[Instructions to follow]: In the listing below, find each line that holds "Table" and list it.

+++++

(* ===== verification/Listing.v ===== *)
(** * Listing: the list command
    (crates/nixcache-builder/src/list.rs, crates/nixcache-cli/src/args/list.rs)

    The roots and entries under a tag are loaded as the purge loads them, the query engine
    selects, and the report is printed in one of five formats.  Standard output takes what
    is printed; the step summary is reporting and left out. *)

From S2P Require Import Prelude Machine Str Text Float64 Error Types Sharding Index Filter Graph Query Purge OciError Transport Endpoint Auth Request Driver Upload Manifest ManifestClient IndexClient Ghcr Discovery Deletion Builder Cli ReadOnly Lookup NixFilter Promote Nix PurgeRun Export Capture.

Local Open Scope N_scope.

(** Standard output, line by line, and [OpenOptions::new().create(true).append(true).open(..)],
    the file being dropped. *)
Class ListIo (W : Type) := {
  printed : W → list (list N);
  print_line : list N → W → W;
  printed_line : ∀ s w, printed (print_line s w) = printed w ++ [s];
  fs_open_append : list N → W → W }.

(** ** Arguments *)

Inductive OutputFormat := Table | Json | Ndjson | Paths | Summary.
Record ListArgs := {
  la_selector : CacheSelectorArgs;
  la_target_tag : option (list N);
  la_format : OutputFormat;
  la_sort_by : option (list N);
  la_sort_order : option (list N);
  la_limit : option N;
  la_details : bool }.

Section args.
Context `{UnicodeCase} `{Build} (env : list N → option (list N)) (self : ListArgs).

Definition resolve_target_tag : list N :=
  default (lit "cache-index") (arg_or_env env (la_target_tag self) [lit "NIXCACHE_TARGET_TAG"]).
Definition resolve_format : OutputFormat :=
  match Env_get env (lit "NIXCACHE_OUTPUT_FORMAT") with
  | Some env_fmt =>
      let fmt := to_ascii_lowercase env_fmt in
      if bool_decide (fmt = lit "json") then Json
      else if bool_decide (fmt = lit "ndjson") then Ndjson
      else if bool_decide (fmt ∈ [lit "paths"; lit "path"]) then Paths
      else if bool_decide (fmt = lit "summary") then Summary
      else if bool_decide (fmt = lit "table") then Table
      else la_format self
  | None => la_format self
  end.
(** [usize::from_str]. *)
Definition Env_parse_usize (key : list N) : option N :=
  s ← Env_get env key; n ← ok (parse_u64 s); if n <? usize_bound then Some n else None.
Definition resolve_limit : option N :=
  match la_limit self with Some n => Some n | None => Env_parse_usize (lit "NIXCACHE_LIMIT") end.
Definition resolve_details : bool :=
  if la_details self then true else default false (Env_get_bool env (lit "NIXCACHE_DETAILS")).
End args.

(** ** Sizes as text *)

(** [{:.2}] of a finite [f64] that is not negative: its hundredths, to nearest, ties to even. *)
Definition hundredths (x : f64) : N :=
  match x with
  | SpecFloat.S754_finite _ m (Zneg e) =>
      let d := 2 ^ Npos e in
      let q := Npos m * 100 / d in
      let r := Npos m * 100 mod d in
      match 2 * r ?= d with Lt => q | Gt => q + 1 | Eq => if N.even q then q else q + 1 end
  | SpecFloat.S754_finite _ m (Zpos e) => Npos m * 2 ^ Npos e * 100
  | SpecFloat.S754_finite _ m Z0 => Npos m * 100
  | _ => 0
  end.
Definition fmt_2 (x : f64) : list N :=
  let h := hundredths x in
  show_N (h / 100) ++ lit "." ++ show_N (h mod 100 / 10) ++ show_N (h mod 10).

Definition format_bytes (bytes : N) : list N :=
  let scaled unit suffix := fmt_2 (f64_div (f64_of_N bytes) (f64_of_N unit)) ++ suffix in
  if 2 ^ 40 <=? bytes then scaled (2 ^ 40) (lit " TiB")
  else if 2 ^ 30 <=? bytes then scaled (2 ^ 30) (lit " GiB")
  else if 2 ^ 20 <=? bytes then scaled (2 ^ 20) (lit " MiB")
  else if 2 ^ 10 <=? bytes then scaled (2 ^ 10) (lit " KiB")
  else show_N bytes ++ lit " B".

+++++

[Result of the exercise]:
Inductive OutputFormat := Table | Json | Ndjson | Paths | Summary.
      else if bool_decide (fmt = lit "table") then Table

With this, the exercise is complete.